An 8-year-old Durango girl buried in an unmarked grave at Greenmount Cemetery will finally get a headstone, more than 100 years after her death.
Loisa Bass and her family moved from Cokedale, Colorado, to Durango in the early 1900s. But just a couple of years after arriving in Southwest Colorado, Loisa died on Oct. 8, 1918 – the day of her 8th birthday.
News reports at the time in the Durango Evening Herald and the Durango Democrat said Loisa was the first death in La Plata County from the Spanish influenza.
But Andres Carlos, an office assistant at the Animas Museum, said that’s a hard claim to prove, yet it’s likely Loisa was among the first people to die from the illness.
At the time, news reports tended to shy away from the Spanish flu outbreak, instead focusing on the efforts of World War I.
Yet the influenza pandemic killed anywhere from 50 million to 100 million people across the world. The flu killed a couple hundred people in La Plata County and about 246 people in Silverton – about 10% of its population, Guy Walton, a retired nurse, wrote in a column for the The Durango Herald.
“The two hospitals in town (Durango) were eventually overwhelmed and the Red Cross opened a temporary hospital on Main Avenue,” Walton wrote. “Local schools were closed, train passengers quarantined in a local hotel and public gatherings prohibited. Because of this last restriction, the Rev. Gunby, pastor of the Methodist church, was the only non-family member at the graveside service.”
Because people were prohibited from gathering in large numbers outdoors, Loisa was hurriedly buried in an unmarked grave.

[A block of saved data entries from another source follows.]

Definition verify_two_factor (now : Z) (user : User) (code : string) (recovery : bool) :
    AuthM bool :=
  if recovery then
    let code_hash := hash_recovery_code code in
    found ← gets (fun d => first_row (unused_code user code_hash) (recovery_codes d));
    match found with
    | None => mret false
    | Some c =>
        modify (fun d => set_recovery_codes
          (alter (use_code now) (rcode_id c) (recovery_codes d)) d) ;;
        mret true
    end
  else
    found ← gets (fun d => first_row (fun m => totp_of user m && tf_is_enabled m)
                             (two_factor_methods d));
    match found with
    | None => mret false
    | Some method =>
        match decrypt_secret (tf_secret_encrypted method) with
        | None => raise InvalidToken
        | Some secret =>
            let valid := totp_verify secret (strip code) now in
            (if valid then modify (fun d => set_two_factor_methods
               (alter (touch_method now) (tf_id method) (two_factor_methods d)) d)
             else mret tt) ;;
            mret valid
        end
    end.

(** [token] is [secrets.token_urlsafe(48)]. *)
Definition create_login_challenge (now : Z) (token : string) (id : uuid) (user : User) :
    AuthM string :=
  modify (fun d => set_authentication_challenges
    (filter (fun kv => pending_of (u_id user) "two_factor_login" kv.2 = false)
       (authentication_challenges d)) d) ;;
  insert_challenge (mkAuthenticationChallenge id (Some (u_id user)) "two_factor_login"
    (sha256_hexdigest token) (now + minutes CHALLENGE_TTL_MINUTES) None (JObject [])) ;;
  mret token.

Definition consume_login_challenge (now : Z) (token : string) : AuthM (option User) :=
  found ← gets (fun d => first_row (fun c =>
      String.eqb (ch_challenge_type c) "two_factor_login" &&
      String.eqb (ch_challenge_hash c) (sha256_hexdigest token) &&
      is_none (ch_consumed_at c)) (authentication_challenges d));
  match found with
  | None => mret None
  | Some challenge =>
      user ← gets (challenge_user challenge);
      match user with
      | None => mret None
      | Some user =>
          if ch_expires_at challenge <=? now then mret None
          else save_consumed now challenge ;; mret (Some user)
      end
  end.
End TwoFactor.

(** ** auth/audit.py *)

Inductive AuditActorType := ActorUser | ActorAgent | ActorSystem | ActorAnonymous.
Inductive AuditOutcome := OutcomeSuccess | OutcomeDenied | OutcomeFailure.

Definition str_AuditActorType (a : AuditActorType) : string :=
  match a with
  | ActorUser => "user" | ActorAgent => "agent" | ActorSystem => "system"
  | ActorAnonymous => "anonymous"
  end.
Definition str_AuditOutcome (o : AuditOutcome) : string :=
  match o with OutcomeSuccess => "success" | OutcomeDenied => "denied" | OutcomeFailure => "failure" end.

Definition SENSITIVE_METADATA_PARTS : list string :=
  ["authorization"; "cookie"; "credential"; "password"; "secret"; "token"].

(** [pat in s]. *)
Fixpoint contains (pat s : string) : bool :=
  startswith pat s || match s with EmptyString => false | String _ s' => contains pat s' end.

(** [str(key).lower().replace("-", "_")]. *)
Definition normalized_key (key : string) : string :=
  str_map (fun c => if Ascii.eqb c "-" then "_"%char else c) (lower key).

Definition sensitive_key (key : string) : bool :=
  existsb (fun part => contains part (normalized_key key)) SENSITIVE_METADATA_PARTS.

Fixpoint _validate_metadata (path : string) (value : json) : outcome unit :=
  match value with
  | JObject fields =>
      (fix go (l : list (string * json)) : outcome unit :=
         match l with
         | [] => Ok tt
         | (key, nested) :: l' =>
             if sensitive_key key
             then Err (ValueError ("Sensitive audit metadata key rejected: " +:+ path +:+ "." +:+ key))
             else match _validate_metadata (path +:+ "." +:+ key) nested with
                  | Err e => Err e
                  | Ok _ => go l'
                  end
         end) fields
  | JArray items =>
      (fix go (index : N) (l : list json) : outcome unit :=
         match l with
         | [] => Ok tt
         | nested :: l' =>
             match _validate_metadata (path +:+ "[" +:+ pretty index +:+ "]") nested with
             | Err e => Err e
             | Ok _ => go (index + 1)%N l'
             end
         end) 0%N items
  | _ => Ok tt
  end.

Walton approached the Animas Museum about the little girl without a headstone, and an effort that included the La Plata County Historical Society started to raise money to properly mark the grave.
“We thought it would seem right to start a fund and get a headstone to put on her gravesite,” Carlos said.
Now, more than $1,000 has been raised for the headstone, which will be placed during a ceremony at 3 p.m. Tuesday in Greenmount Cemetery.
Carlos said First United Methodist Church Pastor Jeff Huber will give a sermon he found from the 1900s during the outbreak.